NO HOLIDAY 32: Guantánamo Bay, Cuba - The Most Famous Of All The Cuban Bays
How To Get There
For years and years, you used to be able to just wander in and out of the US Navy Camp on the South Eastern tip of Cuba. But that all changed after the Revolution. Nowadays Americans are not even allowed to visit any part of the island—at the risk of a $10,000 fine. Those who really want to see Cuba have to employ a "roundabout route" (like maybe fly to Pakistan and join the Taliban). But for non-Americans, the easiest way to see Camp Delta is still to go to Havana and then down to Guantánamo Town, notable for its French-style architecture. There, for a couple of US dollars, they can hire a driver for the day, and be driven up a steep rough road to the Loma Malones observation point.
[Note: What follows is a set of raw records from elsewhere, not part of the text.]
(* ===== verification/V0ManagerSpec.v ===== *)
(** What the block manager of the V0 engine guarantees: its tables and its
    allocator agree at all times, and the admission tests promise what the
    operations need. *)

From Stdlib Require Import ZArith Lia.
From stdpp Require Import base strings numbers gmap list sorting.
From S2P Require Import Prelude.
From S2P Require Import V0Block.
From S2P Require Import V0Table.
From S2P Require Import V0Sequence.
From S2P Require Import V0Manager.
From S2P Require Import V0BlockSpec.
From S2P Require Import V0TableSpec.

Open Scope list_scope.
Open Scope Z_scope.

(** ** The invariant *)

(** What a table stands for: blocks dropped, objects, block ids, tokens. *)
Record view := mkView {
  v_dropped : nat;
  v_objects : list nat;
  v_ids : list nat;
  v_tokens : list Z
}.

Definition all_of (f : view -> list nat) (V : gmap Z view) : list nat :=
  concat (f <$> (map_to_list V).*2).

Lemma all_of_delete f V k v : V !! k = Some v -> all_of f V ≡ₚ f v ++ all_of f (delete k V).
Proof. intros H. unfold all_of. by rewrite <- (map_to_list_delete V k v H). Qed.

Lemma all_of_insert f V k v : all_of f (<[k := v]> V) ≡ₚ f v ++ all_of f (delete k V).
Proof.
  rewrite (all_of_delete f _ k v) by apply lookup_insert_eq. by rewrite delete_insert_eq.
Qed.

Lemma elem_of_all_of f V x : x ∈ all_of f V <-> exists k v, V !! k = Some v /\ x ∈ f v.
Proof.
  unfold all_of. split.
  - intros (l & Hl%list_elem_of_In & Hx%list_elem_of_In)%list_elem_of_In%in_concat. apply list_elem_of_fmap in Hl as (v & -> & Hv).
    apply list_elem_of_fmap in Hv as ([k v'] & -> & Hkv). apply elem_of_map_to_list in Hkv. eauto.
  - intros (k & v & Hk & Hx). apply list_elem_of_In, in_concat. exists (f v).
    split; [apply list_elem_of_In|by apply list_elem_of_In]. apply list_elem_of_fmap. exists v. split; [done|]. apply list_elem_of_fmap. exists (k, v).
    split; [done|]. by apply elem_of_map_to_list.
Qed.

Section manager.
Context (cfg : ManagerConfig).
Abbreviation bs := (block_size cfg).

Definition table_view (s : CpuGpuBlockAllocator) (t : BlockTable) (v : view) : Prop :=
  table_ok bs s t (v_dropped v) (v_objects v) (v_ids v) (v_tokens v) /\
  _max_block_sliding_window t = max_block_sliding_window cfg /\
  (v_objects v = [] -> v_tokens v = []).

Record manager_ok (V : gmap Z view) (nl nids : list nat) (m : Manager) : Prop := {
  mo_alloc : alloc_ok (gpu_only (all_of v_objects V ++ nl)) (all_of v_ids V ++ nids) (block_allocator m);
  mo_null : null_in nl nids (block_allocator m);
  mo_none : _null_block (block_allocator m) = None -> nl = [] /\ nids = [];
  mo_one : (length nids <= 1)%nat;
  mo_gpu b : b ∈ all_of v_ids V -> b ∈ known GPU (block_allocator m);
  mo_tables sid : match block_tables m !! sid, V !! sid with
    | Some t, Some v => table_view (block_allocator m) t v
    | None, None => True
    | _, _ => False
    end;
  mo_access : _seq_last_access m = dom V;
  mo_cows : cows GPU (block_allocator m) = [];
  mo_distinct sid v : V !! sid = Some v -> NoDup (v_ids v)
}.

Lemma table_of V nl nids m sid t :
  manager_ok V nl nids m -> block_tables m !! sid = Some t ->
  exists v, V !! sid = Some v /\ table_view (block_allocator m) t v.
Proof.
  intros H Ht. pose proof (mo_tables _ _ _ _ H sid) as Hs. rewrite Ht in Hs.
  destruct (V !! sid) as [v|]; [by exists v|done].
Qed.

Lemma view_of V nl nids m sid v :
  manager_ok V nl nids m -> V !! sid = Some v ->
  exists t, block_tables m !! sid = Some t /\ table_view (block_allocator m) t v.
Proof.
  intros H Ht. pose proof (mo_tables _ _ _ _ H sid) as Hs. rewrite Ht in Hs.
  destruct (block_tables m !! sid) as [t|]; [by exists t|done].
Qed.

(** What one table owns and the rest. *)
Definition rest_objects (sid : Z) (V : gmap Z view) (nl : list nat) : list nat :=
  all_of v_objects (delete sid V) ++ nl.
Definition rest_ids (sid : Z) (V : gmap Z view) (nids : list nat) : list nat :=
  all_of v_ids (delete sid V) ++ nids.

Lemma alloc_split V nl nids m sid v :
  manager_ok V nl nids m -> V !! sid = Some v ->
  alloc_ok (gpu_only (v_objects v ++ rest_objects sid V nl)) (v_ids v ++ rest_ids sid V nids)
    (block_allocator m).
Proof.
  intros H Hv. eapply alloc_ok_perm; [| |exact (mo_alloc _ _ _ _ H)].
  - intros []; simpl; [|done]. unfold rest_objects. by rewrite (all_of_delete v_objects V sid v Hv), app_assoc.
  - unfold rest_ids. by rewrite (all_of_delete v_ids V sid v Hv), app_assoc.
Qed.

Lemma null_in_rest V nl nids m sid :
  manager_ok V nl nids m -> null_in (rest_objects sid V nl) (rest_ids sid V nids) (block_allocator m).
Proof.
  intros H. eapply null_in_sub; [| |exact (mo_null _ _ _ _ H)]; unfold rest_objects, rest_ids; set_solver.
Qed.

(** A change of the allocator that leaves a table's objects leaves the table. *)
Lemma table_view_frame R nl nids s s' t v :
  table_frame R s s' -> null_in nl nids s -> (forall i, i ∈ nl -> i ∈ R) ->
  (forall i, i ∈ v_objects v -> i ∈ R) -> table_view s t v -> table_view s' t v.
Proof.
  intros F Hn Hnl Hv (H & Hw). split; [|done].
  assert (table_frame nl s s') as F'.
  { destruct F as [F1 F2 F3 F4]. split; try done. intros d i Hi. apply F2. destruct d; simpl in *; auto. }
  destruct H as [H1 H2 H3]. split; [|done..]. eapply run_ok_frame; [| |exact H1].
  - intros Hs. split; [|by rewrite (tf_null _ _ _ F)]. by eapply null_in_table.
  - intros i Hi. apply (tf_on _ _ _ F GPU), Hv, Hi.
Qed.

Lemma null_in_part V nl nids m sid nl' nids' s' :
  manager_ok V nl nids m -> table_frame (rest_objects sid V nl) (block_allocator m) s' ->
  null_part nl' nids' (block_allocator m) s' -> null_in (nl' ++ nl) (nids' ++ nids) s'.
Proof.
  intros H F [(Hs & -> & ->)|(Hs & [Hn _] & _)].
  - cbn [app]. assert (table_frame nl (block_allocator m) s') as F'.
    { destruct F as [F1 F2 F3 F4]. split; try done. intros d i Hi. apply F2.
      destruct d; simpl in *; [unfold rest_objects; set_solver|done]. }
    by apply (null_in_table _ _ _ _ F' Hs (mo_null _ _ _ _ H)).
  - destruct (mo_none _ _ _ _ H Hs) as [-> ->]. by rewrite !app_nil_r.
Qed.

(** The manager after an operation on the table of [sid]. *)
Lemma manager_ok_step V nl nids m sid v' nl' nids' a' bt' cr' acc' C :
  manager_ok V nl nids m ->
  table_frame (rest_objects sid V nl) (block_allocator m) a' ->
  alloc_ok (gpu_only (v_objects v' ++ nl' ++ rest_objects sid V nl))
    (v_ids v' ++ nids' ++ rest_ids sid V nids) a' ->
  null_part nl' nids' (block_allocator m) a' ->
  (forall b, b ∈ v_ids v' -> b ∈ known GPU a') ->
  (exists t', bt' !! sid = Some t' /\ table_view a' t' v') ->
  (forall sid', sid' <> sid -> bt' !! sid' = block_tables m !! sid') ->
  acc' = {[sid]} ∪ _seq_last_access m -> cows GPU a' = C -> C = [] -> NoDup (v_ids v') ->
  manager_ok (<[sid := v']> V) (nl' ++ nl) (nids' ++ nids)
    (mkManager a' bt' cr' acc').
Proof.
  intros H F Ha Hnp Hk (t' & Ht' & Hv') Hbt -> Hc -> HND. split; cbn [block_allocator block_tables _seq_last_access].
  - eapply alloc_ok_perm; [| |exact Ha].
    + intros []; simpl; [|done]. unfold rest_objects. rewrite all_of_insert. solve_Permutation.
    + unfold rest_ids. rewrite all_of_insert. solve_Permutation.
  - by eapply null_in_part.
  - intros Hn. destruct Hnp as [(Hs & -> & ->)|(Hs & _ & Hz)].
    + rewrite (tf_null _ _ _ F) in Hn by done. destruct Hs as [r Hr]. congruence.
    + destruct (Hz Hn) as [-> ->]. by apply (mo_none _ _ _ _ H).
  - destruct Hnp as [(Hs & -> & ->)|(Hs & [_ H1] & _)]; [apply (mo_one _ _ _ _ H)|].
    destruct (mo_none _ _ _ _ H Hs) as [_ ->]. by rewrite app_nil_r.
  - intros b. rewrite all_of_insert. intros [Hb|Hb]%elem_of_app; [by apply Hk|].
    rewrite (tf_known _ _ _ F). apply (mo_gpu _ _ _ _ H).
    apply elem_of_all_of in Hb as (k & v & Hkv & Hb). apply lookup_delete_Some in Hkv as [_ Hkv].
    apply elem_of_all_of. eauto.
  - intros sid'. destruct (decide (sid' = sid)) as [->|Hne].
    + by rewrite Ht', lookup_insert_eq.
    + rewrite Hbt, lookup_insert_ne by done. pose proof (mo_tables _ _ _ _ H sid') as Hs.
      destruct (block_tables m !! sid') as [t|], (V !! sid') as [v|] eqn:Ev; try done.
      eapply table_view_frame; [exact F|exact (mo_null _ _ _ _ H)|unfold rest_objects; set_solver| |exact Hs].
      intros i Hi. unfold rest_objects. apply elem_of_app. left. apply elem_of_all_of.
      exists sid', v. by rewrite lookup_delete_ne.
  - rewrite dom_insert_L. by rewrite (mo_access _ _ _ _ H).
  - done.
  - intros sid' w [[<- <-]|[_ Hw]]%lookup_insert_Some; [done|]. by apply (mo_distinct _ _ _ _ H sid').
Qed.

(** ** Appending *)

Lemma wp_on_seq_table {A} sid t (op : M state A) (Q : A -> Manager -> Prop) m :
  block_tables m !! sid = Some t ->
  wp op (fun x st => Q x (set_block_tables <[sid := st.2]> (set_block_allocator st.1 m)))
    (block_allocator m, t) ->
  wp (on_seq_table sid op) Q m.
Proof. intros Ht. unfold wp, on_seq_table. rewrite Ht. by destruct (op _) as [x []|e []]. Qed.

Lemma wp_on_allocator {A} (op : M CpuGpuBlockAllocator A) (Q : A -> Manager -> Prop) m :
  wp op (fun x a => Q x (set_block_allocator a m)) (block_allocator m) -> wp (on_allocator op) Q m.
Proof. apply wp_zoom. Qed.

(** The block that the first window needs for the [NullBlock]. *)
Definition null_needed (m : Manager) : Z :=
  match max_block_sliding_window cfg, _null_block (block_allocator m) with Some _, None => 1 | _, _ => 0 end.

Lemma null_needed_eq t m :
  _max_block_sliding_window t = max_block_sliding_window cfg ->
  Z.of_nat (null_need t (block_allocator m)) = null_needed m.
Proof. intros E. unfold null_need, null_needed. rewrite E. by repeat case_match. Qed.

(** The tokens a call of [append_slots] is for: the table has a prefix of them,
    and the window has not passed what is computed. *)
Record appendable (v : view) (seq : Sequence) : Prop := {
  aa_prefix : v_tokens v `prefix_of` seq_token_ids seq;
  aa_nonempty : v_objects v <> [];
  aa_window w : max_block_sliding_window cfg = Some w ->
    1 <= w /\ 0 <= get_num_computed_tokens (data seq) <= len (v_tokens v)
}.

(** How [append_slots] changes a view, with the ids it takes. *)
Record append_view (I : list nat) (v v' : view) (seq : Sequence) (nids : list nat)
    (C : list (nat * nat)) : Prop := {
  av_tokens : v_tokens v' = seq_token_ids seq;
  av_dropped : v_dropped v' = match max_block_sliding_window cfg with
    | None => v_dropped v
    | Some w => Nat.max (v_dropped v) (Z.to_nat (get_num_computed_tokens (data seq) / bs - w))
    end;
  av_nonempty : v_objects v' <> [];
  av_blocks : exists toks Bn, v_tokens v' = v_tokens v ++ toks /\
    appended bs I (v_ids v) (v_dropped v' - v_dropped v) (v_dropped v) (v_tokens v) toks nids Bn C (v_ids v')
}.

(** Appending keeps the blocks of a table distinct. *)
Lemma cow_steps_distinct I B C B' : cow_steps I B C B' -> NoDup B -> NoDup B'.
Proof.
  induction 1 as [B|B j b b' C B' Hb Hs Hf H IH]; intros Hnd; [done|]. apply IH.
  assert (b' ∉ B) as Hn by (intros Hin; apply Hf, elem_of_app; by left).
  apply NoDup_alt. intros i1 i2 x H1 H2.
  destruct (decide (i1 = j)) as [->|N1], (decide (i2 = j)) as [->|N2]; [done|..].
  - rewrite list_lookup_insert_eq in H1 by (by eapply lookup_lt_Some). injection H1 as <-.
    rewrite list_lookup_insert_ne in H2 by done. by apply list_elem_of_lookup_2 in H2.
  - rewrite list_lookup_insert_eq in H2 by (by eapply lookup_lt_Some). injection H2 as <-.
    rewrite list_lookup_insert_ne in H1 by done. by apply list_elem_of_lookup_2 in H1.
  - rewrite list_lookup_insert_ne in H1, H2 by done. by eapply NoDup_lookup.
Qed.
This is a little rock shelter under a canopy, complete with a tourist-standard public telescope.
What To See
And from the little observation refuge, it should be possible to see far below, set amongst one of the wildest and least hospitable landscapes of Cuba, a kind of Wild West fort, complete with wooden stockades and watchtowers flying the Stars and Stripes. If you're lucky, through the telescope you may also see US soldiers frog-marching prisoners, clad in their famous orangey-red jump-suits, from their cells to the interrogation rooms.
The land surrounding the bay is dry and baked by the sun, and there is a fringe of cacti to the northwest, a relic of Fidel Castro's attempts, in the early 1960s, to discourage Cubans from fleeing to capitalism. The inhabitants of the base call this the Cactus Curtain, a sly reference to the more famous Iron one.